What is required: Only lines holding "JStr" are wanted; copy each of them from the records below.

Materials provided:
▽
Lemma X10_registration_does_not_preempt_witness :
  let st := exec (CallRegister GET (JStr "/a")
                    (Some (mkMockOpts (JNum 1) None None None None)))
              (new_FetchMock (mkFetchMockOpts None)) in
  outcome_of (fetchMock "/a" None)
    (exec (CallRegister GET (JStr "/a")
             (Some (mkMockOpts (JNum 2) None None None None))) st)
  = outcome_of (fetchMock "/a" None) st.
Proof.
  intros st.
  exact (proj1 (X10_registration_does_not_preempt st GET (JStr "/a")
                  (Some (mkMockOpts (JNum 2) None None None None)) "/a" None
                  (new_entry (Some (mkMockOpts (JNum 1) None None None None)))
                  eq_refl eq_refl)).
Defined.

End Urls.

(** ** The tables of a reachable instance *)

Section Tables.
Import JsMap JsMapFacts.

Lemma keys_exec_Forall (P : string -> Prop) (this : FetchMock) (c : Call) :
  (forall m u, P (getKey (method_name m) u)) ->
  Forall P (keys (mocks this)) ->
  Forall P (keys (mocks (exec c this))).
Proof.
  intros Hnew Hall.
  destruct c as [method url opts|url init| |]; simpl; unfold state_after.
  - destruct (validateUrl url) as [message|] eqn:Hv.
    { now rewrite (mockRequest_invalid _ _ _ _ _ Hv). }
    rewrite (mockRequest_valid _ _ _ _ Hv). simpl.
    destruct (has _ (mocks this)); simpl; [assumption|].
    now apply Forall_keys_set.
  - destruct (validateMethod (resolved_method init)) eqn:Hv;
      [|now rewrite fetchMock_unsupported].
    set (key := getKey (resolved_method init) url).
    destruct (get key (mocks this)) as [e|] eqn:Hg;
      [|now rewrite fetchMock_missing].
    assert (P key) as Hkey.
    { rewrite Forall_forall in Hall. apply Hall. now apply get_Some_keys in Hg. }
    rewrite (fetchMock_hit _ _ _ e Hv Hg). simpl. fold key.
    destruct (default false (once (entry_opts e))); simpl.
    + destruct (get key (mockQueue this)) as [[|nextMock rest]|]; simpl;
        try (now apply Forall_keys_delete).
      apply Forall_keys_set; [assumption | now apply Forall_keys_delete].
    + now apply Forall_keys_set.
  - constructor.
  - now rewrite assertAllMocksUsed_spec.
Qed.
(* ===== verification/_CoqProject ===== *)
-Q . S2P
Prelude.v
JsMap.v
JsNum.v
Json.v
Median.v
CircuitBreaker.v
SourceBreaker.v
Anomaly.v
Aggregator.v
Budget.v
SourceFetch.v
Merkle.v
Publishing.v
Shutdown.v
Ssrf.v
WsGuard.v
AssetIdentity.v
RateLimit.v
Lineage.v
Graphql.v
FeatureFlags.v
DbBreaker.v
EventStore.v
Cache.v
Replay.v
PushServer.v
PriceRegister.v
FeedLifecycle.v
FeedCatalog.v
Releases.v
Webhooks.v
AuditLog.v
Access.v
Proposals.v
Signers.v
StageGates.v
Grants.v
ExecutionAudit.v
Treasury.v
Checkpoint.v
CoiRegister.v
Emergency.v
CatalogPolicy.v
CatalogGovernance.v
△
Reply to the task:
  let st := exec (CallRegister GET (JStr "/a")
    (exec (CallRegister GET (JStr "/a")
  exact (proj1 (X10_registration_does_not_preempt st GET (JStr "/a")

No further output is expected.